If I don’t take my job seriously, who will? I refuse to see what I do as a joke.
My job as yearbook adviser is to first teach my students how to produce a work of solid journalism through photography, writing and design; second to produce an accurate record of the year for the entire student body; third to sell yearbooks (this is big business after all); and last, but not least, to teach all humans I come across to be kinder to each other and to learn to love each other better, two goals that sound different but are really the same.
So any superlative that makes anyone feel bad goes against ALL of those goals. Solid journalism tells the truth, rumors are never accurate, hurting people hurts sales, and kindness and love are the opposite of cruelty and shame. I want every single person to look at the yearbook and think, “I loved this year. I was happy. I love my school.” Mean superlatives ruin that.
I also don’t think superlatives mean anything. About 100 students of 550 or so return their ballots. The winning kids usually receive about 25 votes, probably entirely from their circle of friends, who they convinced to vote for them. So it’s a small group of kids, voting for each other and locking in these titles. Some superlatives mean even less. The Best Ride winner, for example, really should give that award to his parents.
So much has been eliminated in the worthy goal of protecting children. Just yesterday my fourth grade daughter was telling me about a game they played in PE class. It’s basically dodgeball, which is banned, so they have renamed it scatterball. If it’s wrong, just stop it. If you don’t think it’s wrong, do it and own it, don’t hide behind name changes.
I own it: I allow superlatives in the yearbook, for two reasons.
First, all people, but teenagers especially, want to both blend in and stand out. They don’t want to be different, they just want to be a slightly better same. Being Most Likely to Be on Broadway or Cutest Couple doesn’t make you weird, it means you are the best, most something. I don’t mind letting kids self-identify the best actor or artist, or the one who is on social media the most, or the cutest best friend pair. I never allow superlatives that can be interpreted negatively in any way. This year I eliminated the proposed Biggest Chatterbox. It’s not mean, maybe, but it’s certainly not kind. I also eliminated Worst Case of Senioritis. I guarantee the kid who wins, whose failing most of his classes, isn’t proud of that deep down. Ultimately, letting teenagers stand out for their skills and accomplishments after 13 years of school, in a sea of 550 classmates, is OK with me.

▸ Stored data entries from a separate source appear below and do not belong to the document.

(** * G'DAY daily water balance (pygday): shallow embedding and checked properties

    The embedded code is [src/utilities.py] (tolerant comparisons, [clip]) and
    [src/water_balance.py] (classes [WaterBalance], [SoilMoisture],
    [PenmanMonteith], [Penman], [PriestleyTaylor]).

    Modelling conventions.
    - A Python float is a real number: rounding, overflow, infinities and NaN
      are not represented.  What Python 2 arithmetic raises on finite floats
      is kept: [x / 0.0] raises [ZeroDivisionError], [math.sqrt] and
      [math.log] raise [ValueError] outside their domain, [x ** y] raises as
      float [pow] does, arithmetic on [None] raises [TypeError].  The
      comparisons of [utilities.py] are given a second time on binary64
      numbers, to run them at concrete inputs.
    - The objects [control], [params], [state] and [fluxes] are shared by
      reference between [WaterBalance] and [SoilMoisture] and mutated in place;
      they live in one [Store], threaded through a state-and-exception monad in
      which the store keeps every write made before an exception.
    - The module [constants] is not part of the embedded sources: its values
      are the fields of a [Constants] record passed to the code that reads
      them. *)

From Stdlib Require Import Reals Lra Lia ZArith String List Bool Floats.
Import ListNotations.
Open Scope string_scope.
Open Scope R_scope.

Second, it’s tradition. I know, I know, tradition is the worst reason to do anything. Except when it isn’t. Traditions are what bind one generation to the next, what make one high school different from another, what make ALL high schools the same. Many awful traditions have been dropped over the years. This one, when managed correctly, can stay.
Full Disclosure: I didn’t win a superlative in high school. I thought I had a shot at Best Eyes but my BFF Megan Hauck won. Her eyes are gorgeous and I wasn’t bitter then, and I’m certainly not now. And I haven’t thought about it since, until today when I wrote this post and forced myself to plumb my feelings.